Morar na rua é terrível em qualquer canto do mundo: morador de rua no Rio, com as incipientes enchentes de verão, dormir molhado, com fome e sede; nas ruas de Madrid, com o frio que já começa a fazer, 3, 2 graus de madrugada, e o frio dos semelhantes, que  pode ser ainda maior. Em sua maioria aqui são imigrantes adultos, sobretudo homens, há poucas mulheres porque elas vêm menos (geralmente os homens viajam primeiro prometendo “buscar a família” depois, o que muitas vezes não acontece); negros africanos (subsaharianos, como está na moda dizer aqui, mesmo que venham de outras partes da África...).  Também romenos, ciganos ou não (em geral são ciganos realmente).  E entramos em outro tema.Ando pensando estes últimos dias, que no Brasil a maioria dos “amantes do povo cigano” não tem a mínima idéia da real dimensão do problema cigano na Europa. As chamadas “festas ciganas”, glamourosas no Rio e em São Paulo (sobretudo, e muitas vezes com um pobre ou falso glamour, mas ainda assim glamourosas – mas não é a própria palavra glamour matizada pela falsidade?), são um simulacro capenga de algo que não existe. Tais celebrações, das quais participei e participo (não me eximo do problema, claro esteja) só teriam sentido se estivessem baseadas em um trabalho verdadeiro de pesquisa e divulgação das danças, costumes e problemáticas (porque não) dos povos ciganos. E mais. Se parte da renda obtida (de preferência toda) fosse destinada a projetos de ajuda humanitária e social para populações ciganas na Romênia ou de grupos ciganos favelizados na Espanha. Sei que muitas das festas são beneficentes, e o dinheiro vai para instituições filantrópicas. Mas porque não beneficiar os próprios motivos da festa, que precisam tanto, e cada vez mais?

Comentarios

Comentarios(3) »

  1. Coisas que a gente já discute faz um tempo...
    De fato, aqui todo mundo quer ser cigano, porque não tem a menor idéia da discriminação e exclusão social que acossam o povo cigano em quase todo o mundo.

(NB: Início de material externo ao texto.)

Lemma destroy_server_keeps s : keeps (fun L => L <> 0) s (destroy_server s).
Proof.
  unfold destroy_server. eapply (keeps_trans _ _ (set_gone (set_connections ∅ s))); [by apply keeps_same|].
  apply keeps_foldl. intros s' [n i]. destruct (objects s' !! i) as [o|] eqn:Ho; [|by apply keeps_same].
  unfold runInLoop. case_match eqn:Hz; [|by apply keeps_same]. apply Nat.eqb_eq in Hz. apply destroy_on_keeps.
  intros L HL (o' & Ho' & Hl & _). rewrite Ho in Ho'. injection Ho' as <-. apply HL. congruence.
Qed.

(** An established connection is held by the map or by the functor that will
    destroy it. *)
Lemma open_referenced L i s : inv s -> open_on L i s -> referenced i s.
Proof.
  intros [Hs Hok] (o & Ho & Hl & Hc). destruct (Hok _ _ Ho) as (F1 & _). rewrite Hc in F1. unfold referenced.
  pose proof (member_elem name_ s i o Hs Ho) as Hm. destruct (member s i o); [left; symmetry in Hm; by apply bool_decide_eq_true_1 in Hm|right].
  injection F1 as _ F1. assert ((o_loop o, Destroyed) ∈ life i (pending s)) as Hin by (rewrite F1; by left).
  apply list_elem_of_omap in Hin as ([k f] & Hin & Hf). apply list_elem_of_omap. exists (k, f). split; [done|].
  destruct f; cbn in *; try done; case_match; simplify_eq; f_equal; by apply Nat.eqb_eq.
Qed.
(* ===== verification/Filesystem.v ===== *)
(** * Paths and directories, as the programs see them through [std::filesystem]

    A tree of directories, files and symbolic links; the kernel's walk along a
    path; and the operations of [std::filesystem] that the FTP server uses:
    [weakly_canonical], [lexically_normal], [relative], [exists] and the kind
    of file.  All paths here are absolute and are the list of the elements that
    iteration gives after the root directory; the element [""] stands for a
    trailing separator.  The process may search and read every directory. *)
From S2P Require Import Prelude.

Module Filesystem.

Abbreviation path := (list string).

(** A directory and a file have permission bits. *)
Inductive node := Dir (perms : Z) | File (perms : Z) (content : string) | Link (target : string).
Abbreviation tree := (gmap path node).

(** ** The elements of a path *)

Fixpoint split_slash (current : string) (s : string) : list string :=
  match s with
  | EmptyString => [current]
  | String c rest => if bool_decide (c = "/"%char) then current :: split_slash "" rest else split_slash (current +:+ String c "") rest
  end.
(** Repeated separators are one; a trailing one gives a last, empty element. *)
Definition elements (s : string) : path :=
  let words := split_slash "" s in
  let names := filter (fun w => negb (is_empty w)) words in
  match names with
  | [] => []
  | _ => if bool_decide (last words = Some "") then names ++ [""] else names
  end.
Definition is_absolute (s : string) : bool := match s with String c _ => bool_decide (c = "/"%char) | _ => false end.

Definition has_filename (p : path) : bool := match last p with Some w => negb (is_empty w) | None => false end.
Definition strip (p : path) : path := if has_filename p then p else removelast p.
(** [p / q] for a relative [q]. *)
Definition slash (p q : path) : path :=
  match q with
  | [] => if has_filename p then p ++ [""] else p
  | _ => strip p ++ q
  end.
Definition parent_path (p : path) : path := removelast p.

(** A name proper. *)
Definition plain (w : string) : bool := negb (is_empty w) && negb (w =s? ".") && negb (w =s? "..").

(** ** The kernel's walk *)

(** Where a path leads: to what exists; to nothing, at that place of an existing
    directory if only the last name is missing; through what is no directory;
    round in circles. *)
Inductive found := Found (location : path) | Missing (place : option path) | NotDir | Loop.

Definition is_dir (n : option node) : bool := match n with Some (Dir _) => true | _ => false end.

(** [links] symbolic links may be followed. *)
Fixpoint walk (links : nat) (t : tree) : path -> path -> found :=
  fix go (current todo : path) : found :=
    match todo with
    | [] => Found current
    | w :: rest =>
        if negb (is_dir (t !! current)) then NotDir
        else if is_empty w || (w =s? ".") then go current rest
        else if w =s? ".." then go (removelast current) rest
        else
          match t !! (current ++ [w]) with
          | None => Missing (match rest with [] => Some (current ++ [w]) | _ => None end)
          | Some (Link target) =>
              match links with
              | 0 => Loop
              | S links => walk links t (if is_absolute target then [] else current) (elements target ++ rest)
              end
          | Some _ => go (current ++ [w]) rest
          end
    end.
Definition max_links : nat := 40.
Definition lead (t : tree) (p : path) : found := walk max_links t [] p.

(** ** [std::filesystem] *)

(** What [status] knows: there, not there, or an error. *)
Definition status (t : tree) (p : path) : option (option path) :=
  match lead t p with
  | Found l => Some (Some l)
  | Missing _ | NotDir => Some None
  | Loop => None
  end.

Definition status_error (p : path) : string :=
  "filesystem error: status: Too many levels of symbolic links [/" +:+ String.concat "/" p +:+ "]".

(** The versions that throw. *)
Definition node_at (t : tree) (p : path) : string + option node :=
  match status t p with
  | None => inl (status_error p)
  | Some None => inr None
  | Some (Some l) => inr (t !! l)
  end.

(** Dots go, a name goes with the dots that follow it; a trailing dot leaves a
    trailing separator. *)
Fixpoint normal (names : path) (trailing : bool) (todo : path) : path :=
  match todo with
  | [] => if trailing && negb (bool_decide (names = [])) then names ++ [""] else names
  | w :: rest =>
      if is_empty w || (w =s? ".") then normal names true rest
      else if w =s? ".." then normal (removelast names) true rest
      else normal (names ++ [w]) false rest
  end.
Definition lexically_normal (p : path) : path := normal [] false p.

(** The elements of a path that exist, and the others. *)
Fixpoint existing (t : tree) (result todo : path) : option (path * path) :=
  match todo with
  | [] => Some (result, [])
  | w :: rest =>
      match status t (result ++ [w]) with
      | None => None
      | Some (Some _) => existing t (result ++ [w]) rest
      | Some None => Some (result, todo)
      end
  end.

Definition weakly_canonical (t : tree) (p : path) : option path :=
  match existing t [] p with
  | None => None
  | Some (result, rest) =>
      match lead t result with
      | Found canonical => Some (lexically_normal (canonical ++ rest))
      | _ => None
      end
  end.

(** A relative path between two normal ones. *)
Definition names (p : path) : path := List.filter (fun w => negb (is_empty w)) p.
Fixpoint lexically_relative (p base : path) : path :=
  match p, base with
  | w :: p', b :: base' => if w =s? b then lexically_relative p' base' else
      repeat ".." (length (names base)) ++ p
  | _, _ =>
      match names base, p with
      | [], [] | [], "" :: _ => ["."]
      | l, _ => repeat ".." (length l) ++ p
      end
  end.
Definition relative (t : tree) (p base : path) : option path :=
  match weakly_canonical t p, weakly_canonical t base with
  | Some p, Some base => Some (lexically_relative p base)
  | _, _ => None
  end.

Definition generic_string (p : path) : string := String.concat "/" p.

(** ** Facts *)

Lemma walk_nil links t c : walk links t c [] = Found c.
Proof. by destruct links. Qed.
Lemma walk_cons links t c w rest :
  walk links t c (w :: rest) =
    (if negb (is_dir (t !! c)) then NotDir
     else if is_empty w || (w =s? ".") then walk links t c rest
     else if w =s? ".." then walk links t (removelast c) rest
     else match t !! (c ++ [w]) with
       | None => Missing (match rest with [] => Some (c ++ [w]) | _ => None end)
       | Some (Link target) =>
           match links with
           | 0 => Loop
           | S links => walk links t (if is_absolute target then [] else c) (elements target ++ rest)
           end
       | Some _ => walk links t (c ++ [w]) rest
       end).
Proof. by destruct links. Qed.

(** Induction along a walk. *)
Lemma walk_ind (P : nat -> path -> path -> Prop) :
  (forall links c, P links c []) ->
  (forall links c w rest,
     (forall c', P links c' rest) -> (forall links' c' p', S links' = links -> P links' c' p') -> P links c (w :: rest)) ->
  forall links c p, P links c p.
Proof.
  intros H0 Hs. induction links as [|links IHl]; intros c p; revert c; induction p as [|w rest IHp]; intros c; auto.
  - apply Hs; [auto|]. intros ? ? ? [=].
  - apply Hs; [auto|]. intros ? c' p' [= <-]. apply IHl.
Qed.

(** What a path leads to is where the rest of a longer path starts. *)
Lemma walk_app t links c p y :
  walk links t c p = Found y -> exists links', forall q, walk links t c (p ++ q) = walk links' t y q.
Proof.
  revert links c p. refine (walk_ind _ _ _).
  - intros links c. rewrite walk_nil. intros [= <-]. by exists links.
  - intros links c w rest IH IHl. rewrite walk_cons. setoid_rewrite walk_cons.
    destruct (negb (is_dir (t !! c))); [done|]. destruct (is_empty w || (w =s? ".")); [apply IH|].
    destruct (w =s? ".."); [apply IH|]. destruct (t !! (c ++ [w])) as [[]|]; [apply IH..| |done].
    destruct links as [|links]; [done|]. intros Hf. setoid_rewrite app_assoc. by apply IHl.
Qed.

Lemma walk_prefix t links c p q y : walk links t c (p ++ q) = Found y -> exists z, walk links t c p = Found z.
Proof.
  revert links c p. refine (walk_ind _ _ _).
  - intros links c _. rewrite walk_nil. by eexists.
  - intros links c w rest IH IHl. cbn [app]. rewrite !walk_cons.
    destruct (negb (is_dir (t !! c))); [done|]. destruct (is_empty w || (w =s? ".")); [apply IH|].
    destruct (w =s? ".."); [apply IH|]. destruct (t !! (c ++ [w])) as [[]|]; [apply IH..| |done].
    destruct links as [|links]; [done|]. rewrite app_assoc. by apply IHl.
Qed.

Lemma removelast_forall {A} (P : A -> Prop) l : Forall P l -> Forall P (removelast l).
Proof. induction 1 as [|x [|y l] Hx Hl IH]; cbn; auto. Qed.

(** Only proper names get into a location. *)
Lemma walk_plain t links c p y : Forall plain c -> walk links t c p = Found y -> Forall plain y.
Proof.
  revert links c p. refine (walk_ind _ _ _).
  - intros links c Hc. rewrite walk_nil. by intros [= <-].
  - intros links c w rest IH IHl Hc. rewrite walk_cons.
    destruct (negb (is_dir (t !! c))); [done|]. destruct (is_empty w || (w =s? ".")) eqn:Hw; [by apply IH|].
    destruct (w =s? "..") eqn:Hw'; [by apply IH, removelast_forall|].
    assert (Forall plain (c ++ [w])) as Hcw.
    { apply Forall_app. split; [done|]. apply Forall_singleton. unfold plain. rewrite Hw'. apply orb_false_iff in Hw as [-> ->]. done. }
    destruct (t !! (c ++ [w])) as [[]|]; [by apply IH..| |done].
    destruct links as [|links]; [done|]. apply IHl; [done|]. by destruct (is_absolute target).
Qed.

Lemma lead_plain t p y : lead t p = Found y -> Forall plain y.
Proof. apply walk_plain. constructor. Qed.

Lemma plain_eqs w : plain w -> is_empty w = false /\ (w =s? ".") = false /\ (w =s? "..") = false.
Proof. unfold plain. intros [[F1 F2]%andb_true_iff F3]%Is_true_true%andb_true_iff. by repeat split; apply negb_true_iff. Qed.

Lemma normal_plain names p trailing : Forall plain p -> p <> [] -> normal names trailing p = names ++ p.
Proof.
  intros Hp. revert names trailing. induction Hp as [|w p Hw Hp IH]; intros names trailing Hne; [done|].
  destruct (plain_eqs w Hw) as (E1 & E2 & E3). cbn [normal]. rewrite E1, E2, E3. cbn [orb].
  destruct p as [|w' p]; [done|]. rewrite IH by done. by rewrite <- app_assoc.
Qed.
Lemma lexically_normal_plain p : Forall plain p -> lexically_normal p = p.
Proof. intros Hp. destruct p; [done|]. by apply (normal_plain [] _ false). Qed.

(** The elements that exist. *)
Lemma status_found t p l : lead t p = Found l -> status t p = Some (Some l).
Proof. unfold status. by intros ->. Qed.
Lemma existing_all t result p l : lead t (result ++ p) = Found l -> existing t result p = Some (result ++ p, []).
Proof.
  revert result. induction p as [|w p IH]; intros result Hl; cbn [existing]; [by rewrite app_nil_r|].
  rewrite cons_middle, app_assoc in Hl. destruct (walk_prefix _ _ _ _ _ _ Hl) as [z Hz].
  rewrite (status_found _ _ _ Hz). rewrite (IH _ Hl). by rewrite <- app_assoc.
Qed.
Lemma existing_but_last t result p w l :
  lead t (result ++ p) = Found l -> status t (result ++ p ++ [w]) = Some None -> existing t result (p ++ [w]) = Some (result ++ p, [w]).
Proof.
  revert result. induction p as [|v p IH]; intros result Hl Hs; cbn [existing app].
  - rewrite app_nil_r in *. cbn in Hs. by rewrite Hs.
  - rewrite cons_middle, app_assoc in Hl. destruct (walk_prefix _ _ _ _ _ _ Hl) as [z Hz].
    rewrite (status_found _ _ _ Hz), IH; [by rewrite <- app_assoc|done|by rewrite <- app_assoc].
Qed.

(** What exists is canonical where it is. *)
Lemma weakly_canonical_found t p l : lead t p = Found l -> weakly_canonical t p = Some l.
Proof.
  intros Hl. unfold weakly_canonical. rewrite (existing_all t [] p l Hl). cbn [app]. rewrite Hl, app_nil_r.
  f_equal. by apply lexically_normal_plain, (lead_plain t p).
Qed.
Lemma weakly_canonical_new t p w l :
  lead t p = Found l -> status t (p ++ [w]) = Some None -> plain w -> weakly_canonical t (p ++ [w]) = Some (l ++ [w]).
Proof.
  intros Hl Hs Hw. unfold weakly_canonical. rewrite (existing_but_last t [] p w l Hl Hs). cbn [app]. rewrite Hl.
  f_equal. apply lexically_normal_plain, Forall_app. split; [by apply (lead_plain t p)|by apply Forall_singleton].
Qed.

(** A directory reached without links. *)
Definition real_dir (t : tree) (p : path) : Prop :=
  Forall plain p /\ forall q, q `prefix_of` p -> is_dir (t !! q) = true.

Lemma walk_real t links c p : real_dir t (c ++ p) -> walk links t c p = Found (c ++ p).
Proof.
  revert c. induction p as [|w p IH]; intros c [Hp Hd]; [by rewrite walk_nil, app_nil_r|].
  rewrite walk_cons, (Hd c) by (by exists (w :: p)). cbn [negb].
  assert (plain w) as (E1 & E2 & E3)%plain_eqs by (apply Forall_app in Hp as [_ Hp]; by inversion Hp).
  rewrite E1, E2, E3. cbn [orb]. replace (c ++ w :: p) with ((c ++ [w]) ++ p) in * by (by rewrite <- app_assoc).
  assert (is_dir (t !! (c ++ [w])) = true) as Hw by (apply Hd; by exists p).
  destruct (t !! (c ++ [w])) as [[]|]; try done. by apply IH.
Qed.
Lemma lead_real t p : real_dir t p -> lead t p = Found p.
Proof. apply (walk_real t max_links []). Qed.

(** A relative path without [..] leads downwards. *)
Lemma relative_down p base :
  Forall plain base -> Forall (fun w => w <> "..") (lexically_relative p base) -> base `prefix_of` p.
Proof.
  revert base. induction p as [|w p IH]; intros [|b base] Hb Hr; [done|..]; try apply prefix_nil.
  - exfalso. cbn [lexically_relative] in Hr. apply Forall_cons in Hb as [(E1 & _)%plain_eqs _]. cbn [names List.filter] in Hr. rewrite E1 in Hr. cbn in Hr.
    apply Forall_cons in Hr as [Hr _]. done.
  - cbn [lexically_relative] in Hr. destruct (w =s? b) eqn:Hw.
    + apply String.eqb_eq in Hw as ->. apply Forall_cons in Hb as [_ Hb]. apply prefix_cons. by apply IH.
    + exfalso. apply Forall_cons in Hb as [(E1 & _)%plain_eqs _]. cbn [names List.filter] in Hr. rewrite E1 in Hr. cbn in Hr.
      apply Forall_cons in Hr as [Hr _]. done.
Qed.
End Filesystem.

Na verdade, aqui no Brasil o cigano é, no mais das vezes, invisível (exceto no interior, onde em geral tem a pecha de ladrão - a culpa é sempre do cigano). O cigano visível para o brasileiro é o cigano do terreiro de umbanda ou do espaço holístico! Isso ao mesmo tempo que tornou talvez o preconceito contra os ciganos menor aqui do que na Europa, por outro lado faz com que os ciganos não sejamm vistos como uma etnia, mas sim como entidades. Daí o glamour das festas ciganas (e glamour é o truque de ilusão usado pelas fadas para que nós não as vejamos). E não é disso mesmo que tratam as festas ciganas? De nos dar a ilusão para que não vejamos a realidade?

    mil beijos

    Valeria | 21-11-2008 - 02:28:02 GMT 1 #

  2. Querida Be! Lúcidas e sábias palavras de Valéria e bem a seu tempo as tuas reflexões sobre os ciganos.Realmente nós aqui não temos noção da realidade assim descrita!!Fala-se em ajuda humanitária para tantos, mas continuam sendo proscritos esse povo que tanto nos encanta com sua mística!Besos!!Tua Irmã Astral.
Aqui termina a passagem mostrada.